Contact your insurer’s member services line and explain that you’re being billed for services not rendered. They have their own interest in not paying fraudulent claims, so they’ll often investigate on your behalf. Submit your dispute in writing as well, including your name, insurance ID, patient name, dates of service, a description of the dispute, and the billed and paid amounts. Insurers are generally required to issue a written determination within 45 working days of receiving a provider dispute.

If your insurer denies your appeal, most states require them to offer an internal appeals process before you can escalate further. After exhausting internal appeals, you can request an external review through your state’s Department of Insurance. Many states also have an Insurance Ombudsman who can assist with disputed claims, though you typically need to complete the insurer’s internal appeals process first.

If You Paid Out of Pocket

The dispute path is different for uninsured or self-pay patients. Under the No Surprises Act, providers must give uninsured and self-pay patients a good faith estimate of expected charges at least three days before a scheduled service. If your final bill exceeds that estimate by $400 or more, you can use a federal patient-provider dispute resolution process.

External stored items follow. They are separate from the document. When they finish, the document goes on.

(* ===== verification/Sessions.v ===== *)
(** * Agent sessions

    The session operations of [src/storage/postgres.cpp]: submitting a turn, claiming the next
    one, binding it to a run, publishing context generations, completing the run of a turn and
    closing the session.  Each is one transaction that locks the session row; turns and events
    are JSON documents, sessions are stored in the form of [session_to_json].  [fresh] is the
    [uuid()] an operation draws for its event, [now] its [timestamp()], [clock] the database
    clock of the lease predicate.  A JSON exception raised before the transaction starts leaves
    the operation as it is; it is represented by [json_exception]. *)

From S2P Require Import Prelude Json Types Samples Text Db Coordination Codec Worker Store.
From Stdlib Require Import Ascii.

Definition json_exception : Error := err Execution "Json::exception".
Definition mib : Z := 1024 * 1024.

Section SessionOps.
Context `{JsonLib}.

(** [j.value(key, fallback)] inside a transaction. *)
Definition value_str (j : Json) (key : string) : T string := t_lift (value_ dec_string j key ""%string).
Definition value_u64 (j : Json) (key : string) : T Z := t_lift (value_ dec_u64 j key 0).

(** Short-circuit tests that may throw. *)
Definition t_or (a b : T bool) : T bool := x ← a; if (x : bool) then mret true else b.
Definition t_and (a b : T bool) : T bool := x ← a; if (x : bool) then b else mret false.
Definition str_is (j : Json) (key v : string) : T bool := s ← value_str j key; mret (String.eqb s v).
Definition str_not (j : Json) (key v : string) : T bool := s ← value_str j key; mret (negb (String.eqb s v)).
Definition t_guard_t (cond : T bool) (c : ErrorCode) (msg : string) : T unit :=
  b ← cond; t_guard b c msg.

(** [x.dump().size()], outside and inside a transaction. *)
Definition m_dump_size (j : Json) : M DB Z := fun db =>
  (db, match dump j with Some t => Ok (size_of t) | None => Throw json_exception end).
Definition t_dump_size (j : Json) : T Z := t_json (size_of <$> dump j).

(** [SELECT body FROM agent_sessions WHERE id = $1 FOR UPDATE] *)
Definition lock_session (fresh now : string) (session_id : string) : T AgentSession :=
  found ← select_row KAgentSession session_id;
  match found with
  | None => t_error NotFound "Agent session not found"
  | Some row => t_lift (session_of_json fresh now (row_body row))
  end.

Definition save_session (session_id : string) (s : AgentSession) : T unit :=
  let body := session_to_json s in
  _ ← serialize body; update_body KAgentSession session_id body.
Definition save_turn (turn_id : string) (turn : Json) : T unit :=
  _ ← serialize turn; update_body KSessionTurn turn_id turn.

(** Insertion of an event document under its own id. *)
Definition insert_event (session_id : string) (event : Json) (seq : Z) : T unit :=
  id ← t_lift (at_ dec_string event "id");
  _ ← serialize event;
  _ ← bigint_parameter seq;
  insert_row KSessionEvent id session_id event (Some seq).

Definition set_fields (l : list (string * Json)) (j : Json) : Json :=
  foldl (fun j kv => set_member kv.1 kv.2 j) j l.
Definition erase_fields (l : list string) (j : Json) : Json := foldl (fun j k => erase_member k j) j l.

(** [event["id"] = event.value("id", uuid())] *)
Definition with_id (fresh : string) (event : Json) : T Json :=
  id ← t_lift (value_ dec_string event "id" fresh); mret (set_member "id" (JString id) event).

(** [SELECT COALESCE(MAX(sequence),0) ... WHERE run_id=$1] *)
Definition max_sequence (rows : list (string * Row)) : Z :=
  foldr (fun kv m => Z.max (row_sequence kv.2) m) 0 rows.

Definition u64_succ (z : Z) : Z := u64 (z + 1).

(** ** Submitting a turn *)

(** The comparison with an earlier turn of the same id: whether it differs. *)
Definition other_turn (session_id : string) (prior turn : Json) : T bool :=
  t_or (str_not prior "session_id" session_id)
 (t_or (k ← value_str turn "idempotency_key"; str_not prior "idempotency_key" k)
       (pin ← t_lift (value_ dec_json prior "input" JNull);
        tin ← t_lift (value_ dec_json turn "input" JNull);
        mret (negb (json_eqb pin tin)))).

Definition submit_session_turn (fresh now : string) (session_id turn_id : string) (turn event : Json)
    : M DB bool :=
  m_guard (empty_str session_id || (128 <? size_of session_id) || empty_str turn_id
           || (256 <? size_of turn_id) || negb (is_object turn) || negb (contains turn "input")
           || negb (contains turn "idempotency_key")) Validation "Invalid session turn" ;;;
  do tsize <- m_dump_size turn;
  m_guard (mib <? tsize) Validation "Invalid session turn" ;;;
  do esize <- m_dump_size event;
  m_guard (2 * mib <? esize) Validation "Invalid session turn" ;;;
  store_tx "PostgreSQL session turn failed"
    (session ← lock_session fresh now session_id;
     prior ← select_row KSessionTurn turn_id;
     match prior with
     | Some row =>
         _ ← t_guard_t (other_turn session_id (row_body row) turn) Conflict
               "Session turn idempotency key was reused";
         mret false
     | None =>
         _ ← t_guard (negb (String.eqb (s_state session) "open")) Conflict "Agent session is closed";
         let event_sequence := next_sequence session in
         let session := session <| next_sequence := u64_succ (next_sequence session) |> in
         _ ← t_guard (i64_max <? event_sequence) Capacity "Agent session sequence is exhausted";
         db ← t_get;
         let last_turn_sequence := max_sequence (select_rows db KSessionTurn session_id) in
         _ ← t_guard (i64_max <=? last_turn_sequence) Capacity "Agent session turn sequence is exhausted";
         let turn_sequence := last_turn_sequence + 1 in
         let session := session <| s_updated_at := now |> in
         event ← with_id fresh event;
         input ← t_lift (at_ dec_json turn "input");
         let event := set_fields [("session_id", JString session_id);
                                  ("sequence", JUnsigned event_sequence);
                                  ("type", JString "input.accepted"); ("turn_id", JString turn_id);
                                  ("payload", mk_object [("input", input)])]%string event in
         esize ← t_dump_size event;
         _ ← t_guard (2 * mib <? esize) Validation "Session event exceeds limit";
         let stored_turn := set_fields [("id", JString turn_id); ("session_id", JString session_id);
                                        ("sequence", JUnsigned turn_sequence)]%string turn in
         _ ← serialize stored_turn;
         _ ← insert_row KSessionTurn turn_id session_id stored_turn (Some turn_sequence);
         _ ← insert_event session_id event event_sequence;
         _ ← save_session session_id session;
         mret true
     end).

(** ** Claiming the next turn *)

(** The lease predicate of a dispatch, when the deployment is coordinated. *)
Definition require_lease (clock : Z) (resource owner : string) (token : Z) (msg : string) : T unit :=
  if 0 <? token then
    _ ← bigint_parameter token;
    db ← t_get;
    t_guard (negb (lease_current db resource owner token clock)) Conflict msg
  else mret tt.

(** [SELECT body ... AND body::jsonb->>'state'='queued' ORDER BY sequence LIMIT 1] *)
Definition is_queued (body : Json) : bool :=
  match member body "state" with Some (JString s) => String.eqb s "queued" | _ => false end.
Definition queued_turn (db : DB) (session_id : string) : option Json :=
  match filter (fun kv => is_queued (row_body kv.2) = true) (select_rows db KSessionTurn session_id) with
  | kv :: _ => Some (row_body kv.2)
  | [] => None
  end.

(** The turn to claim: [None] ends the operation without one, [inl] returns a turn this owner
    already holds, [inr] is a turn to claim with the session that names it. *)
Definition pick_turn (session_id owner : string) (token : Z) (session : AgentSession)
    : T (option (Json + Json * AgentSession)) :=
  if negb (empty_str (active_turn_id session)) then
    active ← select_row KSessionTurn (active_turn_id session);
    match active with
    | None => t_error StorageError "Active session turn is missing"
    | Some row =>
        let turn := row_body row in
        prior_owner ← value_str turn "dispatch_owner";
        prior_fence ← value_u64 turn "dispatch_fencing_token";
        bound ← t_or (str_not turn "state" "claimed") (str_not turn "run_id" "");
        if (bound : bool) then mret None
        else if String.eqb prior_owner owner
                && (prior_fence =? (if 0 <? token then token else dispatch_generation session))
        then mret (Some (inl turn))
        else if (0 <? token) && (token <=? prior_fence) then mret None
        else mret (Some (inr (turn, session)))
    end
  else
    db ← t_get;
    match queued_turn db session_id with
    | None => mret None
    | Some turn =>
        id ← t_lift (at_ dec_string turn "id");
        mret (Some (inr (turn, session <| active_turn_id := id |>)))
    end.

Definition claim_next_session_turn (fresh now : string) (clock : Z) (session_id owner : string)
    (token : Z) (lease_expires_at : string) (event : Json) : M DB (option Json) :=
  m_guard (empty_str session_id || empty_str owner || (negb (token =? 0) && empty_str lease_expires_at))
    Validation "Invalid session dispatch ownership" ;;;
  store_tx "PostgreSQL session claim failed"
    (_ ← require_lease clock (String.append "session:" session_id) owner token
           "Session dispatch lease is stale";
     session ← lock_session fresh now session_id;
     let claim_fence := if 0 <? token then token else u64_succ (dispatch_generation session) in
     if negb (String.eqb (s_state session) "open") then mret None
     else
       picked ← pick_turn session_id owner token session;
       match picked with
       | None => mret None
       | Some (inl turn) => mret (Some turn)
       | Some (inr (turn, session)) =>
           turn_id ← t_lift (at_ dec_string turn "id");
           attempts ← t_lift (value_ dec_unsigned turn "dispatch_attempt" 0);
           let attempt := JUnsigned (u32 (attempts + 1)) in
           let turn := set_fields [("state", JString "claimed"); ("dispatch_owner", JString owner);
                                   ("dispatch_fencing_token", JUnsigned claim_fence);
                                   ("dispatch_expires_at", JString lease_expires_at);
                                   ("dispatch_attempt", attempt)]%string turn in
           let sequence := next_sequence session in
           let session := ((session <| dispatch_generation := u64_succ (dispatch_generation session) |>)
                             <| s_updated_at := now |>)
                             <| next_sequence := u64_succ (next_sequence session) |> in
           event ← with_id fresh event;
           let event := set_fields [("session_id", JString session_id); ("sequence", JUnsigned sequence);
                                    ("turn_id", JString turn_id);
                                    ("type", JString "turn.execution.claimed");
                                    ("payload", mk_object [("state", JString "claimed");
                                                           ("dispatch_attempt", attempt)])]%string event in
           _ ← save_turn turn_id turn;
           _ ← insert_event session_id event sequence;
           _ ← save_session session_id session;
           mret (Some turn)
       end).

(** ** Binding a turn to a run *)

Definition dispatch_fields : list string :=
  ["dispatch_owner"; "dispatch_fencing_token"; "dispatch_expires_at"]%string.

(** [SELECT body FROM session_turns WHERE id=$1 FOR UPDATE] *)
Definition lock_turn (turn_id : string) : T Json :=
  found ← select_row KSessionTurn turn_id;
  match found with
  | None => t_error NotFound "Session turn not found"
  | Some row => mret (row_body row)
  end.

(** [SELECT ... ORDER BY sequence DESC LIMIT 1] *)
Definition latest_generation (db : DB) (session_id : string) : option Json :=
  row_body ∘ snd <$> last (select_rows db KSessionContextGeneration session_id).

To qualify for this process, your care must have occurred on or after January 1, 2022, your bill must be dated within the last 120 days (about four months), and you must have told the provider before treatment that you weren’t using insurance. You’ll need copies of both your good faith estimate and your bill. The dispute is filed online or by mail through CMS, and there’s a $25 fee to initiate the process.

Even if you don’t meet these specific criteria, you can still dispute directly with the provider’s billing department using the written dispute letter approach. The federal process is an additional avenue, not the only one.

Protect Your Credit While You Dispute

One of the biggest concerns people have about fighting a medical bill is what happens to their credit score in the meantime. The three major credit bureaus (Equifax, Experian, and TransUnion) no longer include medical debt under $500 on credit reports, and paid medical collections are removed. Medical debt that goes to collections also has a waiting period before it can appear on your credit report, giving you time to resolve disputes before any damage is done.

If a provider or collection agency threatens to report a bill you’re actively disputing, let them know in writing that the charges are under dispute. Keep copies of all correspondence. If inaccurate medical debt does appear on your credit report, you can dispute it directly with the credit bureaus as well.

When the Provider Won’t Budge

If the billing department refuses to correct the charge and you believe the bill is genuinely fraudulent, you have several escalation options. File a complaint with your state’s Attorney General office or Department of Health, which oversees healthcare providers. You can also report suspected healthcare fraud to the Office of Inspector General at the U.S. Department of Health and Human Services.

For billing that may violate the No Surprises Act, you can submit a complaint through CMS regardless of whether you used insurance. Your state’s Insurance Commissioner or Department of Insurance handles complaints about insurer behavior specifically. Each of these agencies has an online complaint form, and filing is free.

Throughout this process, never pay the disputed portion of a bill while the dispute is active. If part of the bill is legitimate and part is not, pay the undisputed amount and note on your payment that the remaining balance is under formal dispute. This shows good faith while preserving your right to challenge the incorrect charges.